A Creationist Comments

Wednesday, August 11, 2004

Feeding on Whale Bones

Here's another report that I already shared on CRSnet (Creation Research Society found at www.CreationResearch.org

"Gutless Wonder: New symbiosis lets worm feed on whale bones"
found in Science News v. 166, 7/31/04, p. 68

I don't flatly claim, as some do, that any particular organism just can't possibly be "explained" by evolution, but I do think that the more examples of the amazing diversity of life that we see, the harder it is (or should be) to accept those explanations.

The critter described here (and formally reported on in the July 30th issue of Science) certainly is an extreme example.It was discovered in 2002, when a "remotely operated craft detected a dead gray whale in the mud at 2,800 meters underwater."

The bones were covered by these little things. One of the researchers "at first hesitated to identify the new creatures as worms." Similar ocean-bottom worms, like those that live near hydrothermal vents, "live in hard outer casings, yet the new creatures are sheathed in soft mucus."

The researchers were "convinced" by studying the DNA and later "found additional evidence ...from...morphological studies."

So, what are they like? Well, they don't have any mouths. The females have "hemoglobin-rich plumes" at the top end of "stalklike bodies." Within the "sheath that surrounds" this stalk (the entire body "can grow to the size of an index finger" live "More than 100 tiny males" which "don't appear to be parasitic and probably feed of yolk left over from early development."

One researcher says the males are "little more than larvae" and the size difference between males and females is "the most dramatic sexual dimorphism among worms and may be among the most dramatic in the animal kingdom."

But that's not the end of the weirdness! At the base of the females, the body swells with a number of relatively enormous ovaries in an irregular sack, and spreading out from this base are "green, rootlike growths" that are filled with "symbiotic bacteria."

Somehow these "bacteria-bearing projections penetrate the whale bones" and the bacteria feed on lipids in the bones, sharing the nutrients they derive from them with the worms.
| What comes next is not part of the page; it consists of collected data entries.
Definition vuln (n cve desc sev : string) : tlsVuln :=
  {| vulnName := n; CVE := cve; Description := desc; Severity := sev |}.
(** [if cond { vulns = append(vulns, v) }] *)
Definition appendIf (cond : bool) (v : tlsVuln) (vulns : list tlsVuln) : list tlsVuln :=
  if cond then vulns ++ [v] else vulns.

(** The [switch] on the DH posture. *)
Definition dhVulns (dh : dhParameterPosture) (vulns : list tlsVuln) : list tlsVuln :=
  if Determined dh && Supported dh then
    if (0 <? Bits dh) && (Bits dh <? 1024) then
      vulns ++ [vuln "Weak DH" "CVE-2015-4000"
        ("DH prime is " +:+ fmtD (Bits dh) +:+ " bits — well below 2048-bit recommendation") "high"]%string
    else if CommonPrime dh && (Bits dh <=? 1024) then
      vulns ++ [vuln "Logjam common-prime" "CVE-2015-4000"
        ("DH uses 1024-bit shared prime — " +:+ PrimeName dh) "high"]%string
    else if (Bits dh =? 1024) && negb (CommonPrime dh) then
      vulns ++ [vuln "Weak DH" "CVE-2015-4000" "DH prime is 1024 bits — below 2048-bit recommendation" "medium"]
    else vulns
  else vulns.

Definition detectTLSVulns (cipher tls10Cipher : Z) (sslv3 sslv2 heartbleed crime freak logjam ccsInjection : bool)
    (dh : dhParameterPosture) (ext : tlsExtensionPosture) : list tlsVuln :=
  let vulns := appendIf heartbleed (vuln "Heartbleed" "CVE-2014-0160"
    "OpenSSL Heartbeat leaks server memory — UPDATE NOW" "critical") [] in
  let vulns := appendIf sslv2 (vuln "DROWN" "CVE-2016-0800"
    "SSLv2 enabled — cross-protocol private-key recovery" "critical") vulns in
  let vulns := appendIf crime (vuln "CRIME" "CVE-2012-4929"
    "TLS compression enabled — chosen-plaintext cookie recovery" "high") vulns in
  let vulns := appendIf freak (vuln "FREAK" "CVE-2015-0204"
    "RSA_EXPORT cipher accepted — factorable-RSA downgrade" "high") vulns in
  let vulns := appendIf logjam (vuln "Logjam" "CVE-2015-4000"
    "DHE_EXPORT cipher accepted — 512-bit DH downgrade" "high") vulns in
  let vulns := dhVulns dh vulns in
  let vulns := appendIf (ClientHellos.Determined ext && negb (SecureRenegotiation ext))
    (vuln "Insecure renegotiation" "CVE-2009-3555" "no renegotiation_info — TLS renegotiation MITM" "high") vulns in
  let vulns := appendIf ccsInjection (vuln "CCS Injection" "CVE-2014-0224"
    "out-of-order ChangeCipherSpec accepted — NULL master secret MITM" "high") vulns in
  let vulns := appendIf (is3DESCipher cipher || is3DESCipher tls10Cipher) (vuln "SWEET32" "CVE-2016-2183"
    "3DES (64-bit block) — birthday attack on long sessions" "medium") vulns in
  let vulns := appendIf (isRC4Cipher cipher || isRC4Cipher tls10Cipher) (vuln "RC4" "CVE-2013-2566"
    "RC4 cipher negotiated — prohibited by RFC 7465" "high") vulns in
  let vulns := appendIf (isCBCCipher cipher) (vuln "LUCKY13" "CVE-2013-0169"
    "CBC cipher negotiated — exposed to MAC-timing side-channel" "low") vulns in
  let vulns := appendIf (negb (tls10Cipher =? 0) && isCBCCipher tls10Cipher) (vuln "BEAST" "CVE-2011-3389"
    "TLS 1.0 negotiates a CBC cipher — chosen-plaintext attack" "medium") vulns in
  appendIf sslv3 (vuln "POODLE" "CVE-2014-3566" "SSLv3 accepted — padding oracle on CBC records" "high") vulns.

(** [vulns[best]] while the loop runs over the rest of the slice. *)
Definition worstVulnerability (vulns : list tlsVuln) : option tlsVuln :=
  match vulns with
  | [] => None
  | v :: vs => Some (fold_left (fun best v => if severityRank best <? severityRank v then v else best) vs v)
  end.

(** [vulnSummary] of [tls.go] *)
Definition vulnSummary (vulns : list tlsVuln) : string :=
  match vulns with
  | [v] => (vulnName v +:+ " (" +:+ CVE v +:+ ") — " +:+ Description v)%string
  | _ => ("vulnerable: " +:+ Join (map vulnName vulns) ", ")%string
  end.

(** ** Embedded SCTs *)

Definition sctExtensionOID : list Z := [1; 3; 6; 1; 4; 1; 11129; 2; 4; 2].

(** [for i+2 <= len(body)]: the state is [i] and [count]. *)
Definition sctTurn (body : bytes) (st : Z * Z) : outcome (step (Z * Z) unit) :=
  let '(i, count) := st in
  if i + 2 <=? blen body then
    a <~ index body i ;; b <~ index body (i + 1) ;;
    let sctLen := be16 a b in
    let i := i + 2 in
    if blen body <? i + sctLen then Ret (Break (i, count)) else Ret (Next (i + sctLen, count + 1))
  else Ret (Break (i, count)).

Definition stripOctetString (b : bytes) : outcome bytes :=
  if 2 <=? blen b then
    b0 <~ index b 0 ;;
    if beq b0 x04 then
      b1 <~ index b 1 ;;
      if bval b1 <? 0x80 then sliceFrom b 2
      else if beq b1 x81 && (3 <=? blen b) then sliceFrom b 3
      else if beq b1 x82 && (4 <=? blen b) then sliceFrom b 4
      else Ret b
    else Ret b
  else Ret b.

Definition parseSCTList (b : bytes) : outcome Z :=
  b <~ stripOctetString b ;;
  if blen b <? 2 then Ret 0 else
  b0 <~ index b 0 ;; b1 <~ index b 1 ;;
  let listLen := be16 b0 b1 in
  body <~ sliceFrom b 2 ;;
  if blen body <? listLen then Ret 0 else
  body <~ slice body 0 listLen ;;
  r <~ loop (sctTurn body) (S (length body)) (0, 0) ;;
  Ret (match r with inl (_, count) => count | inr _ => 0 end).

(** [None] is the nil certificate. *)
Definition countEmbeddedSCTs (cert : option certificate) : outcome Z :=
  match cert with
  | None => Ret 0
  | Some cert =>
      match find (fun e : list Z * bytes => bool_decide (fst e = sctExtensionOID)) (TlsCheck.Extensions cert) with
      | Some e => parseSCTList (snd e)
      | None => Ret 0
      end
  end.

(** ** The hellos *)

Definition sslv3Body (rnd : bytes) : bytes :=
  let cipherBytes := flat_map putBE16 [0x002F; 0x0035; 0x000A; 0x0005; 0x0004] in
  let body := [x03; x00] in
  let body := body ++ rnd in
  let body := body ++ [x00] in
  let body := body ++ putBE16 (blen cipherBytes) in
  let body := body ++ cipherBytes in
  body ++ [x01; x00].
Definition sslv3ClientHello (rnd : bytes) : bytes :=
  let body := sslv3Body rnd in
  let hs := [x01] ++ putBE24 (blen body) in
  let hs := hs ++ body in
  ([x16; x03; x00] ++ putBE16 (blen hs)) ++ hs.

Definition fallbackSCSVClientHello (host : string) (ver : Z) (rnd : bytes) : bytes :=
  let cipherBytes := flat_map putBE16 [0x5600; 0xc02f; 0xc030; 0xc02b; 0xc02c; 0xc013; 0xc014; 0x009c; 0x009d; 0x002f; 0x0035] in
  helloRecord ver rnd cipherBytes (buildSNIExtension host).

Definition heartbleedClientHello (host : string) (rnd : bytes) : bytes :=
  let cipherBytes := flat_map putBE16 [0xc02f; 0xc030; 0xc02b; 0xc02c; 0xc013; 0xc014; 0xc009; 0xc00a; 0x009c; 0x009d;
                                       0x002f; 0x0035; 0x000a] in
  let extensions := buildSNIExtension host in
  let extensions := extensions ++ [x00; x0f; x00; x01; x01] in
  helloRecord 0x0302 rnd cipherBytes extensions.

Definition exportClientHello (host : string) (ciphers : list Z) (rnd : bytes) : bytes :=
  helloRecord 0x0301 rnd (flat_map putBE16 ciphers) (buildSNIExtension host).
Definition freakCiphers : list Z := [0x0003; 0x0006; 0x0008; 0x0014; 0x0017; 0x0019].
Definition logjamCiphers : list Z := [0x000b; 0x000d; 0x0011; 0x0014; 0x0019].

Definition crimeBody (host : string) (rnd : bytes) : bytes :=
  let cipherBytes := flat_map putBE16 [0xc02f; 0xc030; 0xc02b; 0xc02c; 0xc013; 0xc014; 0xc009; 0xc00a; 0x009c; 0x009d;
                                       0x002f; 0x0035] in
  let extensions := buildSNIExtension host in
  let body := [x03; x03] in
  let body := body ++ rnd in
  let body := body ++ [x00] in
  let body := body ++ putBE16 (blen cipherBytes) in
  let body := body ++ cipherBytes in
  let body := body ++ [x02; x01; x00] in
  let body := body ++ putBE16 (blen extensions) in
  body ++ extensions.
Definition crimeClientHello (host : string) (rnd : bytes) : bytes :=
  let body := crimeBody host rnd in
  let hs := [x01] ++ putBE24 (blen body) in
  let hs := hs ++ body in
  ([x16; x03; x03] ++ putBE16 (blen hs)) ++ hs.

Definition sslv2Specs : bytes :=
  [x01; x00; x80; x02; x00; x80; x03; x00; x80; x04; x00; x80; x06; x00; x40; x07; x00; xc0].
Definition sslv2ClientHello (challenge : bytes) : bytes :=
  let specs := sslv2Specs in
  let body := [x01; x00; x02] ++ putBE16 (blen specs) ++ [x00; x00] ++ putBE16 (blen challenge) in
  let body := body ++ specs in
  let body := body ++ challenge in
  let out := [byteOf (Z.lor 0x80 (Z.shiftr (blen body) 8)); byteOf (blen body)] in
  out ++ body.

(** ** The probes

    [net] is the connection attempt: what the peer sends after the hello, [None]
    when the dial or the write fails. *)
Section Probes.
Context {C : Type} `{Reader C}.
Implicit Type net : attemptConn (C := C).

Definition probeSSLv3 net (rnd : bytes) : outcome bool :=
  match net (sslv3ClientHello rnd) with
  | None => Ret false
  | Some conn =>
      unpack (header, _) <~ readFull 5 conn ;;
      match header with
      | None => Ret false
      | Some header =>
          h0 <~ index header 0 ;;
          if negb (beq h0 x16) then Ret false else
          h1 <~ index header 1 ;; h2 <~ index header 2 ;;
          Ret (beq h1 x03 && beq h2 x00)
      end
  end.

Definition probeExportCiphers net (host : string) (ciphers : list Z) (rnd : bytes) : outcome bool :=
  match net (exportClientHello host ciphers rnd) with
  | None => Ret false
  | Some conn =>
      unpack (header, _) <~ readFull 5 conn ;;
      match header with
      | None => Ret false
      | Some header => h0 <~ index header 0 ;; Ret (beq h0 x16)
      end
  end.
Definition probeFREAK net (host : string) (rnd : bytes) : outcome bool := probeExportCiphers net host freakCiphers rnd.
Definition probeLogjam net (host : string) (rnd : bytes) : outcome bool := probeExportCiphers net host logjamCiphers rnd.

(** [io.ReadAtLeast(conn, buf, 3)] gives the bytes of the buffer it filled, three
    to five of them; how many depends on the segments of the stream. *)
Definition probeSSLv2 (readAtLeast : C -> option bytes) net (challenge : bytes) : outcome bool :=
  match net (sslv2ClientHello challenge) with
  | None => Ret false
  | Some conn =>
      match readAtLeast conn with
      | None => Ret false
      | Some got =>
          if blen got <? 3 then Ret false else
          b0 <~ index got 0 ;;
          let msgStart := if negb (Z.land (bval b0) 0x80 =? 0) then 2 else 3 in
          if blen got <=? msgStart then Ret false else
          m <~ index got msgStart ;;
          Ret (beq m x04)
      end
  end.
A scientist commenting on this case for the article says, "I think there are a lot of discoveries to be made." Indeed. And they may be able to come up with explanatory stories for all of them, but how many such cases can we learn about and honestly expect such explanations to be valid?

Oh, you can see for yourself if you like: http://www.nature.com/news/2004/040726/full/040726-10.html Hmmm, that says "The researchers determined that the two new species diverged about 42 million years ago, which is about the same time that many whale species first arose. 'The implication is that these worms were doing this job on other whale bones quite some time ago,' says Bob Vrijenhoek, an evolutionary biologist from MBARI who is one of the authors on the paper."

But that would also mean the worms were able to do this about as soon as whale carcasses became available - did they evolve their special symbiotic form overnight, or were they already adapted to feed on the bones of....??? They don't seem to even consider this problem.